Le cacao tribal est un produit entièrement organique de la jungle ombragée de Bocas del Toro sur la côte des Caraïbes de la République du Panama. La région de Bocas est le foyer de l’une des trois "Comarcas" (territoires autonomes amérindiens du Panama). La "Comarca" du peuple Ngäbé Buglé s’étend des montagnes du Parque Natural de La Amistad jusqu’à la réserve marine de Bastimento sur la côte des Caraïbes. Dans la jungle ombragée, le cacao est travaillé et récolté dans la tradition amérindienne. Après avoir récolté les cabosses, les graines sont séparées pour la fermentation. Elles sont ensuite séchées au soleil pendant plusieurs jours. Une fois séchées, les graines sont torréfiées traditionnellement au feu de bois.

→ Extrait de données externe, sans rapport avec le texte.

(** * Retro 1v1 chat relay: room registry, relay engine and heartbeat

    Shallow embedding of the WebSocket relay found twice in the repository:

    - [ServerJs]  embeds  src/server/server.js  (rooms only, listing of the
      active rooms in registry order);
    - [Part000]   embeds  src/unnamed/part_000  (adds the [invalid_room]
      rejection, the historical set [allRooms], the activity map
      [roomUpdated] and the sorted listing with a scope).

    Both programs keep [rooms : Map<roomId, Set<ws>>].  A JavaScript [Map]
    holds references to [Set] objects, and a handler may keep using a [Set]
    after its entry was deleted from the [Map]; the registry is therefore
    modelled as an insertion-ordered association list from room ids to
    references into a store of [Set] objects.

    Conventions of the embedding:
    - a connection is identified by its allocation index (the n-th socket
      handed to the ["connection"] listener);
    - strings are sequences of code units, here restricted to code units
      below 256 ([Stdlib.Strings.String]);
    - [JSON.stringify] is injective on the four payload shapes, so an
      outbound frame is kept as a structured [payload];
    - every call of [ws.send], [ws.close], [ws.terminate] and [ws.ping]
      is recorded, in program order, in the list of effects of a handler;
    - [Date.now()] is an input of the event being handled. *)

From Stdlib Require Import String Ascii ZArith Bool Arith Lia List.
From Stdlib Require Import Permutation Sorted.
Import ListNotations.

Local Open Scope string_scope.
Local Open Scope list_scope.
Local Open Scope nat_scope.

(* ------------------------------------------------------------------ *)
(** ** JavaScript strings *)

Module Js.

(** [s.slice(0, n)] *)
Definition slice0 (n : nat) (s : string) : string := substring 0 n s.

(** White space and line terminators removed by [String.prototype.trim],
    among the code units below 256: TAB, LF, VT, FF, CR, SP, NBSP. *)
Definition is_white_space (c : ascii) : bool :=
  let n := nat_of_ascii c in
  (((9 <=? n) && (n <=? 13)) || (n =? 32) || (n =? 160))%nat.

Fixpoint trim_start (s : string) : string :=
  match s with
  | EmptyString => EmptyString
  | String c s' => if is_white_space c then trim_start s' else s
  end.

Fixpoint trim_end (s : string) : string :=
  match s with
  | EmptyString => EmptyString
  | String c s' =>
      match trim_end s' with
      | EmptyString => if is_white_space c then EmptyString else String c EmptyString
      | t => String c t
      end
  end.

(** [s.trim()] *)
Definition trim (s : string) : string := trim_end (trim_start s).

(** Truthiness of a string value: only the empty string is falsy. *)
Definition truthy (s : string) : bool := negb (s =? "")%string.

Après le concassage elles sont manuellement roulées en sphères. Les sphères de cacao représentent un produit exclusif, issu de la biodiversité et du développement durable. Ce cacao est produit par le collectif de femmes Ngäbé Buglé, individuellement ou au travers de micro entreprises. Par ce moyen les femmes amérindiennes assurent leur avenir et leur durabilité économique. Nous croyons fortement au rapport d’échanges avec les producteurs locaux. L’action de "Citizens of Chocolate" est participative. Elle œuvre pour promouvoir la sauvegarde de la terre et son utilisation ancestrale, notamment au travers du développement durable et des bonnes pratiques environnementales qui répondent aux besoins d’un environnement subtropical. Ainsi que la protection de la faune et de la flore de la forêt tropicale de Bocas.
L’idée de "Citizens of Chocolate" ne se fonde pas uniquement sur le profit et les "bénéfices". C’est avant tout l’organisation d’une structure qui bénéficie aux trois grands paramètres du commerce :
1) La productivité durable, communautaire ou individuelle. Elle bénéficie à l’entreprise par le savoir-faire, la qualité du travail et le sérieux du producteur. Elle bénéficie à l’environnement (non-utilisation de fertilisants, agro système traditionnel avec une polyculture sous la canopée etc.)
2) L’entreprise, responsable des "bénéfices". Bénéfique au producteur (achat de la matière première à un prix équitable, refus du travail infantile et issu de l’esclavage, participation économique ou physique à l’amélioration des infrastructures communautaires). Bénéfique à l’environnement (terres sans jachères, respect de l’écosystème, préservation de la biodiversité). Bénéfique au consommateur (un produit de qualité, un produit sain, un produit "éducatif" sur son origine et sur ses ramifications gastronomiques).
3) Enfin le but final: le consommateur. Si l’on peut dire, celui par qui tout commence !
Notes:
*1 - Le Forastero : représente plus de 70% de la production mondiale. Il donne les cacaos les plus courants, de saveurs amères et aux arômes acides.
*2 - Le Trinitario : hybride obtenu par croisement du Forastero et du Criollo au 18ème siècle, il donne des cacaos fins, à teneur élevée en matière grasse.
*3 - Le Criollo donne les cacaos les plus fins, les plus aromatiques, d’une saveur combinant douceur et une pointe d’amertume.